### The task
Go through the data below and gather each line containing "does".

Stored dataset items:
(* ===== verification/Sync.v ===== *)
(** * Locks and interrupts (sync.rs)

    The guards that disable interrupts and preemption, and the mutex built of
    them.  The machine has one processor: a spin lock that is taken while it is
    held spins for ever.  Programs that nest their guards and interrupts that
    arrive at any time are run against each other. *)

From S2P Require Import Prelude.

(** ** The primitives *)

Record SyncState := mkSync {
  sy_interrupts : bool;                (* the processor's interrupt flag *)
  sy_depth : Z;                        (* PREEMPT_DISABLE_DEPTH *)
  sy_deferred : bool;                  (* PREEMPT_DEFERRED *)
  sy_held : list nat;                  (* the spin locks that are taken *)
  sy_arrivals : list bool }.           (* before which of the steps to come interrupts arrive *)
#[export] Instance eta_sync : Eta SyncState := fun r => mkSync (sy_interrupts r) (sy_depth r) (sy_deferred r) (sy_held r) (sy_arrivals r).

Abbreviation Syn := (M SyncState).

Definition preemption_disabled : Syn bool := gets (fun s => negb (sy_depth s =? 0)).
Definition defer_preemption : Syn () := modify (fun s => s <| sy_deferred := true |>).
Definition take_deferred_preemption : Syn bool := s ← get; modify (fun s => s <| sy_deferred := false |>);; mret (sy_deferred s).

(** The counter wraps. *)
Definition preemption_guard_new : Syn () := modify (fun s => s <| sy_depth ::= (fun d => (d + 1) mod 2 ^ 64) |>).
Definition preemption_guard_drop : Syn () :=
  s ← get;
  modify (fun s => s <| sy_depth ::= (fun d => (d - 1) mod 2 ^ 64) |>);;
  if sy_depth s =? 0 then panic else mret ().

(** The guard is the state to restore. *)
Definition interrupt_guard_new : Syn bool :=
  was_enabled ← gets sy_interrupts;
  modify (fun s => s <| sy_interrupts := false |>);;
  mret was_enabled.
Definition interrupt_guard_drop (was_enabled : bool) : Syn () :=
  if was_enabled then modify (fun s => s <| sy_interrupts := true |>) else mret ().

(** [spin::Mutex]: taking a lock that is held does not return ([Panic]). *)
Definition spin_lock (id : nat) : Syn () :=
  s ← get;
  if decide (id ∈ sy_held s) then panic else modify (fun s => s <| sy_held ::= cons id |>).
Definition spin_unlock (id : nat) : Syn () :=
  modify (fun s => s <| sy_held ::= List.filter (fun i => negb (i =? id)%nat) |>).

Section steps.
(** What may happen between two steps. *)
Context (pause : Syn ()).

(** The state of interrupts to restore is kept in the guard. *)
Definition preempt_mutex_lock (id : nat) : Syn bool :=
  interrupts ← interrupt_guard_new;
  pause;;
  preemption_guard_new;;
  pause;;
  spin_lock id;;
  mret interrupts.

(** The fields are dropped in the order of their declaration. *)
Definition preempt_mutex_guard_drop (id : nat) (interrupts : bool) : Syn () :=
  spin_unlock id;;
  pause;;
  preemption_guard_drop;;
  pause;;
  interrupt_guard_drop interrupts.
End steps.

(** ** Programs *)

(** Code with nested critical sections. *)
Inductive prog :=
  | Skip
  | Then (p q : prog)
  | Locked (id : nat) (p : prog)            (* a [PreemptMutexGuard] lives *)
  | Unpreempted (p : prog)                  (* a [PreemptionGuard] lives *)
  | Uninterrupted (p : prog).               (* [without_interrupts], or an [InterruptGuard] lives *)

Section run.
Context (pause : Syn ()).

Fixpoint run_prog (p : prog) : Syn () :=
  match p with
  | Skip => pause
  | Then p q => run_prog p;; run_prog q
  | Locked id p => interrupts ← preempt_mutex_lock pause id; run_prog p;; preempt_mutex_guard_drop pause id interrupts;; pause
  | Unpreempted p => preemption_guard_new;; pause;; run_prog p;; preemption_guard_drop;; pause
  | Uninterrupted p => interrupts ← interrupt_guard_new; pause;; run_prog p;; interrupt_guard_drop interrupts;; pause
  end.
End run.

(** If an interrupt arrives now and interrupts are enabled, the processor
    disables them, runs the handler and enables them again. *)
Definition arrive (handler : prog) : Syn () :=
  s ← get;
  modify (fun s => s <| sy_arrivals ::= tail |>);;
  if default false (head (sy_arrivals s)) && sy_interrupts s then
    modify (fun s => s <| sy_interrupts := false |>);;
    run_prog (mret ()) handler;;
    modify (fun s => s <| sy_interrupts := true |>)
  else mret ().

(** No lock is taken inside its own section. *)
Fixpoint nested (held : list nat) (p : prog) : bool :=
  match p with
  | Skip => true
  | Then p q => nested held p && nested held q
  | Locked id p => negb (bool_decide (id ∈ held)) && nested (id :: held) p
  | Unpreempted p | Uninterrupted p => nested held p
  end.

Fixpoint depth (p : prog) : nat :=
  match p with
  | Skip => O
  | Then p q => Nat.max (depth p) (depth q)
  | Locked _ p | Unpreempted p => S (depth p)
  | Uninterrupted p => depth p
  end.

(** ** Proofs *)

Lemma syn_modify f (Q : () -> SyncState -> Prop) s : wp (modify f) Q s <-> Q () (f s).
Proof. done. Qed.
Lemma syn_gets {A} (f : SyncState -> A) (Q : A -> SyncState -> Prop) s : wp (gets f) Q s <-> Q (f s) s.
Proof. done. Qed.
Lemma syn_get (Q : SyncState -> SyncState -> Prop) s : wp get Q s <-> Q s s.
Proof. done. Qed.

(** [m] leaves locks, depth and interrupts as they were. *)
Definition restores (m : Syn ()) (s : SyncState) : Prop :=
  wp m (fun _ s' => sy_held s' = sy_held s /\ sy_depth s' = sy_depth s /\ sy_interrupts s' = sy_interrupts s) s.

(** While a lock is held interrupts are disabled. *)
Definition guarded (n : nat) (s : SyncState) : Prop :=
  0 <= sy_depth s /\ sy_depth s + Z.of_nat n < 2 ^ 64 /\ (sy_held s <> [] -> sy_interrupts s = false).

Lemma restores_bind (m k : Syn ()) s : restores m s ->
  (forall s', sy_held s' = sy_held s -> sy_depth s' = sy_depth s -> sy_interrupts s' = sy_interrupts s -> restores k s') -> restores (m;; k) s.
Proof.
  intros Hm Hk. apply wp_bind. eapply wp_mono; [exact Hm|]. intros _ s' (E1 & E2 & E3). eapply wp_mono; [by apply Hk|]. intros _ s2 (F1 & F2 & F3). rewrite F1, F2, F3. done.
Qed.

Lemma remove_held id held : id ∉ held -> List.filter (fun i => negb (i =? id)%nat) (id :: held) = held.
Proof.
  intros Hn. cbn. rewrite Nat.eqb_refl. cbn [negb]. induction held as [|i held IH]; cbn; [done|]. apply not_elem_of_cons in Hn as [Hi Hn].
  replace (i =? id)%nat with false by (symmetry; apply Nat.eqb_neq; congruence). cbn [negb]. by rewrite IH.
Qed.

Section nested.
Context (pause : Syn ()) (n : nat).
Context (Hpause : forall s, guarded n s -> restores pause s).

Lemma wp_pause s (Q : () -> SyncState -> Prop) held d b : guarded n s -> sy_held s = held -> sy_depth s = d -> sy_interrupts s = b ->
  (forall s', sy_held s' = held -> sy_depth s' = d -> sy_interrupts s' = b -> Q () s') -> wp pause Q s.
Proof using Hpause. intros Hg <- <- <- HQ. eapply wp_mono; [by apply Hpause|]. intros [] s' (E1 & E2 & E3). by apply HQ. Qed.

Lemma lock_ok id held d b s (Q : bool -> SyncState -> Prop) : sy_held s = held -> sy_depth s = d -> sy_interrupts s = b ->
  id ∉ held -> 0 <= d -> d + 1 + Z.of_nat n < 2 ^ 64 ->
  (forall s', sy_held s' = id :: held -> sy_depth s' = d + 1 -> sy_interrupts s' = false -> Q b s') -> wp (preempt_mutex_lock pause id) Q s.
Proof using Hpause.
  intros Hh Hd Hi Hid H0 Hlt HQ. unfold preempt_mutex_lock. unfold interrupt_guard_new. rewrite !wp_bind, syn_gets, wp_bind, syn_modify, wp_ret, wp_bind.
  eapply (wp_pause _ _ held d false); [split_and!; cbn; [lia|lia|done]|done|done|done|]. intros s1 E1 E2 E3.
  unfold preemption_guard_new. rewrite wp_bind, syn_modify, wp_bind.
  eapply (wp_pause _ _ held (d + 1) false); [unfold guarded; cbn; rewrite E2, Z.mod_small by lia; split_and!; [lia|lia|done]|done|cbn; rewrite E2, Z.mod_small; lia|done|].
  intros s2 F1 F2 F3. unfold spin_lock. rewrite !wp_bind, syn_get, F1, decide_False, syn_modify, wp_ret, Hi by done. apply HQ; cbn; [by rewrite F1|done|done].
Qed.

Lemma unlock_ok id held d b s (Q : () -> SyncState -> Prop) : sy_held s = id :: held -> sy_depth s = d + 1 -> sy_interrupts s = false ->
  id ∉ held -> 0 <= d -> d + 1 + Z.of_nat n < 2 ^ 64 ->
  (forall s', sy_held s' = held -> sy_depth s' = d -> sy_interrupts s' = b -> Q () s') -> wp (preempt_mutex_guard_drop pause id b) Q s.
Proof using Hpause.
  intros Hh Hd Hi Hid H0 Hlt HQ. unfold preempt_mutex_guard_drop. unfold spin_unlock. rewrite wp_bind, syn_modify, wp_bind.
  eapply (wp_pause _ _ held (d + 1) false); [split_and!; cbn; [lia|lia|done]|cbn [sy_held]; change (List.filter (fun i => negb (i =? id)%nat) (sy_held s) = held); rewrite Hh; by apply remove_held|done|done|].
  intros s1 E1 E2 E3. unfold preemption_guard_drop. rewrite !wp_bind, syn_get, wp_bind, syn_modify, E2. replace (d + 1 =? 0) with false by (symmetry; apply Z.eqb_neq; lia). rewrite wp_ret, wp_bind.
  eapply (wp_pause _ _ held d false); [unfold guarded; cbn; rewrite E2, Z.mod_small by lia; split_and!; [lia|lia|done]|done|cbn; rewrite E2, Z.mod_small; lia|done|].
  intros s2 F1 F2 F3. unfold interrupt_guard_drop. destruct b; [unfold wp, modify; by apply HQ|rewrite wp_ret; by apply HQ].
Qed.

Lemma run_restores p : forall held s, nested held p = true -> sy_held s = held -> guarded (depth p + n) s -> restores (run_prog pause p) s.
Proof using Hpause.
  induction p as [|p IHp q IHq|id p IH|p IH|p IH]; intros held s Hn Hh (Hd & Hlt & Hg); cbn [run_prog nested depth] in *; unfold restores.
  - by apply Hpause.
  - apply andb_true_iff in Hn as [Hp Hq]. rewrite wp_bind. eapply wp_mono; [apply (IHp held s Hp Hh); split_and!; [done|lia|done]|].
    intros _ s' (E1 & E2 & E3). eapply wp_mono; [apply (IHq held s' Hq); [congruence|]|].
    + unfold guarded. rewrite E1, E2, E3. split_and!; [done|lia|done].
    + intros _ s2 (F1 & F2 & F3). rewrite F1, F2, F3. done.
  - apply andb_true_iff in Hn as [Hid%negb_true_iff%bool_decide_eq_false Hn]. rewrite wp_bind.
    eapply (lock_ok id held (sy_depth s) (sy_interrupts s)); [done|done|done|done|done|lia|]. intros s1 E1 E2 E3. rewrite wp_bind.
    eapply wp_mono; [apply (IH (id :: held) s1 Hn E1); split_and!; [lia|lia|done]|]. intros _ s2 (F1 & F2 & F3). rewrite wp_bind.
    eapply (unlock_ok id held (sy_depth s) (sy_interrupts s)); [congruence|congruence|congruence|done|done|lia|]. intros s3 G1 G2 G3.
    eapply (wp_pause _ _ held (sy_depth s) (sy_interrupts s)); [unfold guarded; rewrite G1, G2, G3, <-Hh; split_and!; [lia|lia|done]|done..|].
    intros s4 I1 I2 I3. rewrite I1, I2, I3. done.
  - unfold preemption_guard_new. rewrite wp_bind, syn_modify, wp_bind.
    eapply (wp_pause _ _ held (sy_depth s + 1) (sy_interrupts s)); [unfold guarded; cbn; rewrite Z.mod_small by lia; split_and!; [lia|lia|done]|done|cbn; rewrite Z.mod_small; lia|done|].
    intros s1 E1 E2 E3. rewrite wp_bind. eapply wp_mono; [apply (IH held s1 Hn E1); unfold guarded; rewrite E1, E2, E3, <-Hh; split_and!; [lia|lia|done]|].
    intros _ s2 (F1 & F2 & F3). unfold preemption_guard_drop. rewrite !wp_bind, syn_get, wp_bind, syn_modify, F2, E2. replace (_ =? 0) with false by (symmetry; apply Z.eqb_neq; lia). rewrite wp_ret.
    eapply (wp_pause _ _ held (sy_depth s) (sy_interrupts s)); [unfold guarded; cbn; rewrite F1, F2, F3, E1, E2, E3, Z.mod_small, <-Hh by lia; split_and!; [lia|lia|done]|cbn; congruence|cbn; rewrite F2, E2, Z.mod_small; lia|cbn; congruence|].
    intros s4 I1 I2 I3. rewrite I1, I2, I3. done.
  - unfold interrupt_guard_new. rewrite !wp_bind, syn_gets, wp_bind, syn_modify, wp_ret, wp_bind.
    eapply (wp_pause _ _ held (sy_depth s) false); [unfold guarded; cbn; split_and!; [lia|lia|done]|done|done|done|]. intros s1 E1 E2 E3. rewrite wp_bind.
    eapply wp_mono; [apply (IH held s1 Hn E1); unfold guarded; rewrite E1, E2, E3; split_and!; [lia|lia|done]|]. intros _ s2 (F1 & F2 & F3). rewrite wp_bind.
    assert (wp (interrupt_guard_drop (sy_interrupts s)) (fun _ s' => sy_held s' = held /\ sy_depth s' = sy_depth s /\ sy_interrupts s' = sy_interrupts s) s2) as Hdrop.
    { unfold interrupt_guard_drop. destruct (sy_interrupts s); unfold wp; cbn; split_and!; congruence. }
    eapply wp_mono; [exact Hdrop|]. intros _ s3 (G1 & G2 & G3).
    eapply (wp_pause _ _ held (sy_depth s) (sy_interrupts s)); [unfold guarded; rewrite G1, G2, G3, <-Hh; split_and!; [lia|lia|done]|done..|].
    intros s4 I1 I2 I3. rewrite I1, I2, I3. done.
Qed.
End nested.

(** The handler runs without locks held. *)
Lemma arrive_restores handler : nested [] handler = true -> forall s, guarded (depth handler) s -> restores (arrive handler) s.
Proof.
  intros Hh s (Hd & Hlt & Hg). unfold restores, arrive. rewrite wp_bind, syn_get, wp_bind, syn_modify.
  destruct (default false (head (sy_arrivals s)) && sy_interrupts s) eqn:E; [|by rewrite wp_ret]. apply andb_true_iff in E as [_ Ei].
  assert (sy_held s = []) as Es by (destruct (sy_held s); [done|]; rewrite Hg in Ei; done). rewrite wp_bind, syn_modify, wp_bind.
  assert (forall s', guarded 0 s' -> restores (mret ()) s') as Hret by done. eapply wp_mono; [apply (run_restores (mret ()) 0 Hret handler [])|].
  - done.
  - exact Es.
  - split_and!; [done|cbn; lia|done].
  - intros _ s' (E1 & E2 & E3). rewrite syn_modify. cbn in *. by rewrite E1, E2, Ei.
Qed.

(** Interrupts never deadlock on a lock.  Code that nests its guards and does
    not take a lock inside that lock's own section, with a handler of the same
    kind interrupting it wherever interrupts are enabled, never takes a spin
    lock that is held, never unbalances the preemption counter, and leaves
    locks, counter and interrupt flag as it found them. *)
Theorem locks_never_deadlock (p handler : prog) s : nested [] p = true -> nested [] handler = true -> sy_held s = [] -> 0 <= sy_depth s ->
  sy_depth s + Z.of_nat (depth p + depth handler) < 2 ^ 64 ->
  wp (run_prog (arrive handler) p) (fun _ s' => sy_held s' = [] /\ sy_depth s' = sy_depth s /\ sy_interrupts s' = sy_interrupts s) s.
Proof.
  intros Hp Hh Hs Hd Hlt. eapply wp_mono.
  - apply (run_restores (arrive handler) (depth handler) (arrive_restores handler Hh) p [] s Hp Hs).
    split_and!; [done|lia|by rewrite Hs].
  - intros _ s' (E1 & E2 & E3). by rewrite E1.
Qed.

(** A timer interrupt between the steps of a nested section; its handler takes
    the outer lock. *)
Lemma locks_never_deadlock_witness :
  let s := mkSync true 0 false [] [false; true; true; true; false; true; true; true; true; true; true; true] in
  wp (run_prog (arrive (Locked 0 Skip)) (Then (Unpreempted Skip) (Locked 0 (Locked 1 Skip))))
    (fun _ s' => sy_held s' = [] /\ sy_depth s' = sy_depth s /\ sy_interrupts s' = sy_interrupts s) s.
Proof. apply (locks_never_deadlock (Then (Unpreempted Skip) (Locked 0 (Locked 1 Skip))) (Locked 0 Skip)); vm_compute; (reflexivity || discriminate || done). Defined.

### Completed task
(** [spin::Mutex]: taking a lock that is held does not return ([Panic]). *)
(** Interrupts never deadlock on a lock.  Code that nests its guards and does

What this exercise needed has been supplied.